YTHDF1 phase separation triggers the fate transition of spermatogonial stem cells by activating the IκB-NF-κB-CCND1 axis
- Cell Rep. 2023 Apr 14;42(4):112403. doi: 10.1016/j.celrep.2023.112403.
- 1. Key Laboratory for the Genetics of Development & Neuropsychiatric Disorders (Ministry of Education), Bio-X Institutes, Shanghai Jiao Tong University, Shanghai 200240, China.
- 2. Key Laboratory for the Genetics of Development & Neuropsychiatric Disorders (Ministry of Education), Bio-X Institutes, Shanghai Jiao Tong University, Shanghai 200240, China. Electronic address: [email protected].

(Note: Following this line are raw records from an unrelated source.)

(** X9.  Resolution is stable.  If a non-empty name resolves to a mount,
    and no two mounts share a non-empty alias, then the name the mount is
    published under (its alias if it has one, else its repository name)
    resolves to the same mount; so the mount found by [lookUpRepo] is the
    mount found again by the operations on the directory it made. *)
Theorem getCommitMount_published (f : filesystem) (name : string)
    (m : CommitMount) :
  getCommitMount f name = Some m →
  name ≠ "" →
  unique_aliases (CommitMounts f) →
  getCommitMount f (published m) = Some m ∧
  ∀ commitInfo,
    getRepoOrAliasName (mounted f m commitInfo) = published m ∧
    getFromCommitID f (getRepoOrAliasName (mounted f m commitInfo))
    = match CommitMount_FromCommit m with
      | Some fromCommit => Commit_ID fromCommit
      | None => ""
      end.
Proof.
  intros Hget Hname Huniq.
  pose proof (getCommitMount_again f name m Hget Hname Huniq) as Hagain.
  split; [exact Hagain|]. intros commitInfo.
  assert (getRepoOrAliasName (mounted f m commitInfo) = published m) as Hpub
    by done.
  split; [exact Hpub|]. unfold getFromCommitID. by rewrite Hpub, Hagain.
Qed.

(** X10.  With commit mounts configured, listing the root makes no call
    to the service and gives one directory entry per mount, and every
    name listed resolves to a mount: [Lookup] of a listed name is never
    answered with [EPERM]. *)
Theorem ReadDirAll_root_resolves (f : filesystem) (st : world) :
  CommitMounts f ≠ [] →
  ∃ dirents,
    ReadDirAll apiClient (Root f) st = (Ok dirents, st) ∧
    map Dirent_Name dirents = map published (CommitMounts f) ∧
    ∀ dirent, dirent ∈ dirents →
      Dirent_Type dirent = DT_Dir ∧
      is_Some (getCommitMount f (Dirent_Name dirent)).
Proof.
  intros Hne. unfold ReadDirAll, readRepos. cbn [Root dRepo directory_Node
    Node_File File_Commit Commit_Repo Repo_Name NewCommit directory_fs].
  change (String.eqb "" "") with true. cbn beta iota.
  destruct (CommitMounts f) as [|m0 l] eqn:El; [done|]. cbn [length Nat.eqb].
  remember (m0 :: l) as mounts eqn:Hmounts.
  eexists. split; [reflexivity|]. split.
  { rewrite map_map. apply map_ext. intros m. reflexivity. }
  intros dirent (m & -> & Hin)%list_elem_of_fmap.
  cbn [Dirent_Type Dirent_Name]. split; [done|].
  change (is_Some (getCommitMount f (published m))).
  unfold getCommitMount. rewrite El.
  assert ((length mounts =? 0)%nat = false) as -> by (by rewrite Hmounts).
  destruct (scan (λ cm, String.eqb (CommitMount_Alias cm) (published m)) mounts)
    as [m'|] eqn:Halias; [by eexists|].
  destruct (decide (CommitMount_Alias m = "")) as [Hempty|Hnonempty].
  - rewrite published_repo by done.
    apply (scan_elem _ mounts m Hin). apply String.eqb_refl.
  - rewrite published_alias in Halias by done.
    destruct (scan_elem (λ cm, String.eqb (CommitMount_Alias cm)
                                 (CommitMount_Alias m)) mounts m Hin)
      as [m'' Hm'']; [apply String.eqb_refl|]. congruence.
Qed.

(** ** [Lookup] at the root *)

Lemma Lookup_root_effect (f : filesystem) (name : string) (st : world)
    (m : CommitMount) (repoInfo : RepoInfo) (commitInfo : CommitInfo)
    (s1 s2 : S) :
  getCommitMount f name = Some m →
  InspectRepo apiClient (repoName m) (server st)
    = ((Some repoInfo, None), s1) →
  InspectCommit apiClient (repoName m) (Commit_ID (CommitMount_Commit m)) s1
    = ((Some commitInfo, None), s2) →
  Lookup apiClient path_Join (Root f) name st
  = (Ok (DirNode (mounted f m commitInfo)),
     set_server s2
       (CallInspectCommit (repoName m) (Commit_ID (CommitMount_Commit m)))
       (set_server s1 (CallInspectRepo (repoName m)) st)).
Proof.
  intros Hget Hrepo Hcommit. unfold Lookup, lookUpRepo.
  change (String.eqb (dRepo (Root f)) "") with true. cbn beta iota.
  change (directory_fs (Root f)) with f. rewrite Hget. step.
  fold (repoName m). rewrite Hrepo. cbn. rewrite Hcommit. cbn.
  unfold mounted, with_meta, with_Commit, copy. cbn.
  by destruct (CommitInfo_CommitType commitInfo).
Qed.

- 3. Key Laboratory for the Genetics of Development & Neuropsychiatric Disorders (Ministry of Education), Bio-X Institutes, Shanghai Jiao Tong University, Shanghai 200240, China. Electronic address: [email protected].
- 4. Key Laboratory for the Genetics of Development & Neuropsychiatric Disorders (Ministry of Education), Bio-X Institutes, Shanghai Jiao Tong University, Shanghai 200240, China; Key Laboratory of Fertility Preservation and Maintenance of Ministry of Education, Ningxia Medical University, Yinchuan 750004, China. Electronic address: [email protected].
N6-methyladenosine (m6A) modification controls cell fate determination. Here, we show that liquid-liquid phase separation (LLPS) of YTH N6-methyladenosine RNA binding protein 1 (YTHDF1), a pivotal m6A "reader" protein, promotes the transdifferentiation of spermatogonial stem cells (SSCs) into neural stem cell-like cells by activating the IκB-nuclear factor κB (NF-κB)-CCND1 axis. The inhibition of IκBα/β mRNA translation mediated by YTHDF1 LLPS is the key to the activation of the IκB-NF-κB-CCND1 axis. Disrupting either YTHDF1 LLPS or NF-κB activation inhibits transdifferentiation efficiency. Moreover, overexpression of the YTH domain of YTHDF1 inhibits the activation of the IκB-NF-κB-CCND1 axis by promoting IκBα/β mRNA translation. Overexpression of the tau-YTH fusion protein reactivates IκB-NF-κB-CCND1 axis by inhibiting the translation of IκBα/β mRNAs, and tau LLPS is observed, which can restore transdifferentiation efficiency. Our findings demonstrate that the protein-RNA LLPS plays essential roles in cell fate transition and provide insights into translational medicine and the therapy of neurological diseases.